Occupazione abusiva di un container a Rione Mazzini, scattano i sigilli. L'occupazione della famiglia finita nel mirino della polizia municipale risale agli anni del terremoto. Il container, infatti, era stato donato alla Chiesa del Rione dopo il sisma per poter celebrare messa fino alla costruzione della nuova parrocchia. Una volta liberato, la famiglia però ha pensato bene di appropriarsi della struttura, adibendolo ad una sorta di deposito.
Di qui la necessità di intervenire con una apposita ordinanza di sgombero eseguita dalla Polizia Municipale che ha provveduto anche a perquisire l’interno dove sono stati trovati 1500 cartucce, 3 pistole giocattolo, 2 asce, un’urna elettorale, 30 panchine utilizzate in passato negli spogliatoi dello stadio Partenio-Lombardi, e tante altre suppellettili. Oltre all’ingiunzione di pagamento in danno per le spese sostenute dal Comune di Avellino per sgomberare il container, è scattata anche la denuncia per possesso illegale di munizioni.

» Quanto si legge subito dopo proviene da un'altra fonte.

(** [tenantOf] *)
Definition tenantOf (h : Hierarchy) (c : Chain) : option Scope :=
  if decide (h_tenant h = "") then None else At c (h_tenant h).

Section WithResolver.
(** [ScopeResolver.Parent], implemented by the application. *)
Context (Parent : Scope → result Scope).

(** One round of the loop of [Hierarchy.Chain]: the next scope and whether it
    was known. *)
Definition chain_next (h : Hierarchy) (known : list Scope) (cur : Scope) (curKnown : bool) :
    result (Scope * bool) :=
  let want := nth (default 0 (h_depth h !! s_Level cur) - 1) (h_levels h) "" in
  match findLevel known want with
  | Some next => Ok (next, true)
  | None =>
      if curKnown && bool_decide (want = RootLevel h) then Ok (Root h, true)
      else match Parent cur with
      | Err e => Err (errorf ("authz: parent of " +:+ scope_string cur +:+ ": " +:+ error_text e) [e])
      | Ok next =>
          if decide (s_Level next ≠ want) then
            Err (wrapf ErrInvalidScope (": parent of " +:+ scope_string cur +:+ " is " +:+
                   scope_string next +:+ ", expected level " +:+ Str.fmt_q want))
          else _ ← CheckScope h next; Ok (next, false)
      end
  end.

(** The loop; [None] only when the fuel runs out. *)
Fixpoint chain_loop (h : Hierarchy) (known : list Scope) (fuel : nat) (chain : Chain)
    (cur : Scope) (curKnown : bool) : option (result Chain) :=
  if IsRoot h cur then Some (Ok chain) else
  match fuel with
  | O => None
  | S f =>
      match chain_next h known cur curKnown with
      | Err e => Some (Err e)
      | Ok (next, ok) => chain_loop h known f (chain ++ [next]) next ok
      end
  end.

(** The loop checking the known ancestors. *)
Fixpoint checkKnown (h : Hierarchy) (known : list Scope) : result () :=
  match known with
  | [] => Ok ()
  | k :: rest => _ ← CheckScope h k; checkKnown h rest
  end.

Definition outOfFuel : error := errNew "out of fuel".

(** [Hierarchy.Chain]; the loop climbs one level a round, so the number of
    levels is enough fuel ([Chain_fuel_enough]). *)
Definition ChainOf (h : Hierarchy) (s : Scope) (known : list Scope) : result Chain :=
  _ ← CheckScope h s;
  _ ← checkKnown h known;
  default (Err outOfFuel) (chain_loop h known (length (h_levels h)) [s] s false).
End WithResolver.

(** ** Well-formed hierarchies *)

Record wf_hierarchy (h : Hierarchy) : Prop := {
  wfh_root : h_levels h ≠ [];
  wfh_depth : ∀ l i, h_depth h !! l = Some i ↔ h_levels h !! i = Some l
}.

«Spiace dover rilevare – dichiara il Comandante Michele Arvonio – che oltre a contrastare il fenomeno dell’occupazione illegittima del bene pubblico, bisogna anche scontrarsi con l’inerzia della Pubblica Amministrazione che in passato e per anni ha consentito questa illegalità sotto gli occhi di tutti. Nessuno ha visto, nessuno ha preso provvedimenti. E questo è ancora più grave dell’occupazione illegittima delle aree pubbliche. Il Sindaco Foti ha chiesto una maggiore e concreta attenzione per il rispetto della legalità e noi, come Polizia Municipale, ci stiamo muovendo in tal senso».